Having honed his style through five years of translating Redditor nightmares into horror shorts, director Kyle Edward Ball’s hypnagogic feature follows a pair of young siblings who awake to find their parents gone and their house a phantasmagoric prison. Narratively, Skinamarink feels akin to a Poltergeist whose influences are the menacing architecture of K.Kurosawa, the analog unease of Kōji Shiraishi, the first-person terror of indie horror games (Kitty Horrorshow’s Anatomy especially), rather than gothic horror’s hauntings. That is, if Poltergeist had zero mercy for its young victims and trapped us in the uncomprehending child’s-eye perspective of being caught in eldritch clutches. 

Describing Skinamarink as creepypasta or Internet horror vibed onto celluloid - versus the conventionally-made (and also superb) Channel Zero - would be accurate, but it wouldn’t get across why this experimental horror film is so effectively unnerving. I totally get why many might bounce off of this hard and remember the film as just endless shots of hallways, off-kilter doorways, and flickering televisions. But I think those choices emphasize who - or rather what - emerges as the true main character. When not locking us into agonizingly creepy POV shots, Ball’s camera unmoors itself from the actors, reducing them to fleeting figures and disembodied voices trapped in a domestic labyrinth. The house’s dark spaces are rendered as such a slithering mass of grainy blackness that the shadows begin to feel like an ever-present entity coiling around its prey, the askew camera angles like a gaze lurking and stalking. A house’s creaks and groans ossify into distorted whispers, answering cries for parents with commands to come upstairs, to play, to look under the bed.

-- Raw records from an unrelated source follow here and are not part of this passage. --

Lemma lget_directory pid i :
  0 <= i < 1024 ->
  lget (program_directory pid) i = Some
    (if decide (i = 33) then Z.lor process_tables_addr urp
     else if decide (i = 32) then program_page pid
     else if decide (i = 0) then Z.lor process_tables_addr urp
     else if decide (i = 1) then KERNEL_USER else READWRITE_MASK).
Proof.
  intros Hi. unfold program_directory. rewrite video_entry.
  rewrite (lget_insert _ 33), (lget_insert _ 32), (lget_insert _ 0), (lget_insert _ 1)
    by (autorewrite with arr; lia).
  rewrite lget_replicate by lia. repeat case_decide; congruence || lia.
Qed.

Lemma lget_table vid i :
  0 <= i < 1024 ->
  lget (program_table vid) i = Some
    (if decide (i = 33) then Z.lor vid urp
     else if decide (i = 187) then Z.lor (VIDEO_1 + 0x1000 * 2) urp
     else if decide (i = 186) then Z.lor (VIDEO_1 + 0x1000) urp
     else if decide (i = 185) then Z.lor VIDEO_1 urp
     else if decide (i = 184) then Z.lor VIDEO (Z.lor READWRITE_MASK PRESENT_MASK)
     else READWRITE_MASK).
Proof.
  intros Hi. unfold program_table.
  rewrite (lget_insert _ 33), (lget_insert _ 187), (lget_insert _ 186), (lget_insert _ 185),
    (lget_insert _ 184) by (autorewrite with arr; lia).
  rewrite lget_replicate by lia. repeat case_decide; congruence || lia.
Qed.

Lemma display_page_ok vid : display_page vid -> vid mod 4096 = 0 /\ 0 <= vid < 0x100000.
Proof. intros [->|(t & Ht & ->)]; unfold VIDEO, VIDEO_1; [done|]. split; [divlia|lia]. Qed.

Too long? Probably. Ball did expand his half-hour horror short Heck into an 100-minute feature. But also skin-crawlingly eerie, oozing with nebulous dread and phantasmal imagery? Absolutely. Skinamarink is the hopeless waking nightmare for the child in all of us: the one scared of the ajar closet door, the pool of shadows in a bedroom corner, the witching-hour rumble reverberating from the basement. In the lair of this beast, the devouring dark is scary again.